Reviewed by Nancy Nyquist Potter, Professor of Philosophy and Associate with the Department of Psychiatry and Behavioral Sciences at the University of Louisville.
Emily Knoll offers readers a first-person account of her experiences with voice-hearing, telling of her journey of fear and despair, and her growing path to understanding not only herself but the phenomenon as well. Her memoir is aimed at a young adult audience and is written accessibly but powerfully in the present tense, giving an immediacy and concreteness to Emily’s story. This memoir is extremely rich in conveying to readers a non-pathologizing way to think about voice-hearing and voice-hearers. It should be read not only by voice-hearers themselves, who will find comfort in her narrative, but also by mental health professionals, as it presents a challenge to the biomedical model of voice-hearing as evidence of psychosis.
Phenomenology.
Emily describes in detail the experiences of overwhelming emotions that accompany and sometimes lead up to voice-hearing. Terror, shame, confusion, anger, failure as work and education become too difficult, and low self-esteem are almost constant companions in her path toward knowledge, recovery, and employment. These varying emotions are conveyed clearly in ways that many readers can relate to and which may help them understand what Emily’s experience of being a voice-hearer has been. As Emily interprets them, her voices are separate from her (87). During one period of her early life, she develops eating disorders as a way to cope with her emotions. Later, she turns to alcohol, which she learns makes her feel more depressed and even suicidal. She also goes through agonizing periods of isolation, which serve to protect her but tend to increase the voices and her anguish. She longs for connection—to tell others what she was feeling, and she needs listeners who will understand and not treat her like she’s crazy. But as she begins to see psychiatrists who diagnose and medicate her, she fears that she is ‘trapped within a world of illness’ (108). ‘I’m not who I was before I cracked up,’ she screams at her mother (p. 90). Cycles of retreat and resistance are discouraging and defeating. She does have some close friends, such as Beth and Daniel, who listen, spend time with her, and stand by her, and the role of these people in her life cannot be over emphasized; friends keep her tethered to love and reality, and give her hope that she is capable, worthwhile, interesting, and fun just as she is.

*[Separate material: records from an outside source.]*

Record google_auth : Type := {
  (* service_account.Credentials.from_service_account_file, on the contents
     of the key file *)
  from_service_account_file : string -> result string;
  (* Credentials.from_authorized_user_info(json.load(token), SCOPES), on the
     contents of the token file *)
  from_authorized_user_info : string -> result user_credentials;
  (* creds.refresh(Request()): the credentials after the in-place refresh *)
  refresh : user_credentials -> result user_credentials;
  (* InstalledAppFlow.from_client_secrets_file(path, SCOPES)
       .run_local_server(port=0), on the contents of the client-secret file
     when there is one *)
  run_local_server : option string -> result user_credentials;
  (* creds.to_json() *)
  to_json : user_credentials -> string;
  (* googleapiclient.discovery.build *)
  build : string -> string -> credentials -> handle
}.

(** [unwritable] holds the paths that cannot be opened for writing (a
    missing directory, a permission), each with the error [open] raises. *)
Record disk : Type := Disk {
  files : gmap string string;
  writes : list (string * string);
  unwritable : gmap string exn
}.

(** [os.path.exists] *)
Definition exists_path (d : disk) (path : string) : bool :=
  match files d !! path with
  | Some _ => true
  | None => false
  end.

(** [with open(path, 'w') as f: f.write(content)]: [open] raises on a path
    that cannot be written and leaves the disk as it was; otherwise the file
    holds [content] afterwards. *)
Definition write_file (d : disk) (path content : string) : result disk :=
  match unwritable d !! path with
  | Some e => Raise e
  | None =>
      Ok (Disk (<[path := content]> (files d)) (writes d ++ [(path, content)])
               (unwritable d))
  end.

Section Resolver.

Variable cfg : config.
Variable lib : google_auth.

(** Lines 47-59: the service-account attempt; a load failure is swallowed. *)
Definition service_account_creds (d : disk) : option credentials :=
  if negb (String.eqb (SERVICE_ACCOUNT_PATH cfg) "")
  then match files d !! SERVICE_ACCOUNT_PATH cfg with
       | Some content =>
           match from_service_account_file lib content with
           | Ok key => Some (ServiceAccount key)
           | Raise _ => None
           end
       | None => None
       end
  else None.

(** Lines 64-66: the cached token, when the cache file exists. *)
Definition cached_creds (d : disk) : result (option user_credentials) :=
  match files d !! TOKEN_PATH cfg with
  | Some content =>
      (c <-- from_authorized_user_info lib content; Ok (Some c))%res
  | None => Ok None
  end.

(** [creds and creds.expired and creds.refresh_token] *)
Definition refreshable (creds : option user_credentials) : option user_credentials :=
  match creds with
  | Some c =>
      if expired c
      then match nonempty (refresh_token c) with
           | Some _ => Some c
           | None => None
           end
      else None
  | None => None
  end.

(** Lines 70-74: refresh the cached credentials when they allow it, run the
    interactive flow otherwise. *)
Definition fresh_creds (creds : option user_credentials) (d : disk)
  : result user_credentials :=
  match refreshable creds with
  | Some c => refresh lib c
  | None => run_local_server lib (files d !! CREDENTIALS_PATH cfg)
  end.

(** Lines 70-78: new credentials, then the token is saved; a failure to
    save is a failure of the start-up. *)
Definition login (creds : option user_credentials) (d : disk)
  : result user_credentials * disk :=
  match fresh_creds creds d with
  | Ok c =>
      match write_file d (TOKEN_PATH cfg) (to_json lib c) with
      | Ok d' => (Ok c, d')
      | Raise e => (Raise e, d)
      end
  | Raise e => (Raise e, d)
  end.

(** Lines 62-78: the OAuth path.  The guard [not creds or not creds.valid]
    is the case split on the cached credentials. *)
Definition oauth_creds (d : disk) : result user_credentials * disk :=
  match cached_creds d with
  | Raise e => (Raise e, d)
  | Ok None => login None d
  | Ok (Some c) => if valid c then (Ok c, d) else login (Some c) d
  end.

Definition resolve_credentials (d : disk) : result credentials * disk :=
  match service_account_creds d with
  | Some creds => (Ok creds, d)
  | None =>
      match oauth_creds d with
      | (Ok c, d') => (Ok (User c), d')
      | (Raise e, d') => (Raise e, d')
      end
  end.

Definition spreadsheet_lifespan (d : disk) : result SpreadsheetContext * disk :=
  match resolve_credentials d with
  | (Ok creds, d') =>
      (Ok {| sheets_service := build lib "sheets" "v4" creds;
             drive_service := build lib "drive" "v3" creds;
             folder_id := nonempty (Some (DRIVE_FOLDER_ID cfg)) |}, d')
  | (Raise e, d') => (Raise e, d')
  end.

End Resolver.

End Lifespan.

(** * Vocabulary of the properties *)

(** The world after one more request [c] on the handle [h]. *)
Definition after (w : world) (h : handle) (c : call) : world :=
  World (session w) (calls w ++ [Ev h c]) (stdout w).

(** The requests a tool run adds to the log. *)
Definition issued {A : Type} (t : tool A) (w : world) : list event :=
  drop (length (calls w)) (calls (snd (t w))).

(** The descriptor has a title, and it is not the string [sheet]. *)
Definition other_title (sheet : string) (s : json) : Prop :=
  exists t, title_of s = Ok t /\ t <> JStr sheet.

(** A tool computation leaves the session context as it found it. *)
Definition keeps_session {A : Type} (t : tool A) : Prop :=
  forall w, session (snd (t w)) = session w.

(** The request [create_spreadsheet] starts with. *)
Definition create_request (title : string) : call :=
  SpreadsheetsCreate (JObj [("properties", JObj [("title", JStr title)])])
    "spreadsheetId,properties,sheets".

(** The world in which the folder move of [create_spreadsheet] starts. *)
Definition just_created (w : world) (title : string) (spreadsheet_id : json) : world :=
  World (session w)
        (calls w ++ [Ev (sheets_service (session w)) (create_request title)])
        (stdout w ++ [LCreated spreadsheet_id]).


(** * Sample data *)

(** A sheet descriptor as the Sheets API returns it. *)
Definition sheet_descriptor (title : string) (id : Z) : json :=
  JObj [("properties", JObj [("sheetId", JInt id); ("title", JStr title)])].

Definition sample_book : json :=
  JObj [("spreadsheetId", JStr "abc123");
        ("sheets", JArr [sheet_descriptor "sheet1" 11;
                         sheet_descriptor "Sheet" 12;
                         sheet_descriptor "Sheet1" 13;
                         sheet_descriptor "Sheet1" 14])].

(** A session with no working folder and nothing requested or printed yet. *)
Definition idle : world :=
  World {| sheets_service := 1%nat; drive_service := 2%nat; folder_id := None |}
        [] [].

(** A session whose working folder is ["F1"]. *)
Definition in_folder : world :=
  World {| sheets_service := 1%nat; drive_service := 2%nat;
           folder_id := Some "F1" |} [] [].

(** The spreadsheet of the specification's [list_sheets] example, and a
    book whose only sheet has a null id. *)
Definition three_sheets : json :=
  JObj [("sheets", JArr [sheet_descriptor "Sheet1" 0;
                         sheet_descriptor "Data" 5;
                         sheet_descriptor "Archive" 9])].

Definition null_id_book : json :=
  JObj [("sheets",
         JArr [JObj [("properties",
                      JObj [("sheetId", JNull); ("title", JStr "Sheet1")])]])].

Challenging the biomedical model.
Challenging the biomedical model.
Emily’s experiences with mental health professionals illuminate the need for more clinicians to learn to think differently about voice-hearing and to challenge the prevailing model. While some clinicians in Emily’s story play a crucial role in departing from the biomedical model, others do so less. The question directly arises in Emily’s story of what the ontology of voice-hearing is and what meaning to make of it. Emily receives numerous diagnoses, including Borderline Personality Disorder, schizoaffective disorder, and schizophrenia; none of them seem to fit. Schizophrenia seems to be the most common diagnosis given, perhaps due to an ontological and epistemic commitment to categorizing voice-hearing as a symptom of psychosis. But, as I explain below, it has become increasingly clear that not all voice-hearers are mentally ill, and the question arises as to just what to make of such experiences and when to think of them as symptomatic and when not to. Causality is also a contested issue in voice-hearing. Emily, who as an adult is an academic student working towards her Master’s degree, is a brilliant, talented, and sensitive child when we meet her. Her childhood development occurs in the context of her father’s abandonment, pressure from her mother to be a high achiever, and tension between her grandmother and her parents. Early on, Emily draws on imaginative powers to entertain herself and to escape difficulty in daily life. She often needs to retreat from uncomfortable and tense environments. Yet it is not clear that her voice-hearing is caused by traumatic experiences. After undertaking considerable research into others with such experiences, Emily concludes that ‘This trauma paradigm risked being as reductive a model as the biomedical explanation that psychiatry gave for voice-hearing’ (154).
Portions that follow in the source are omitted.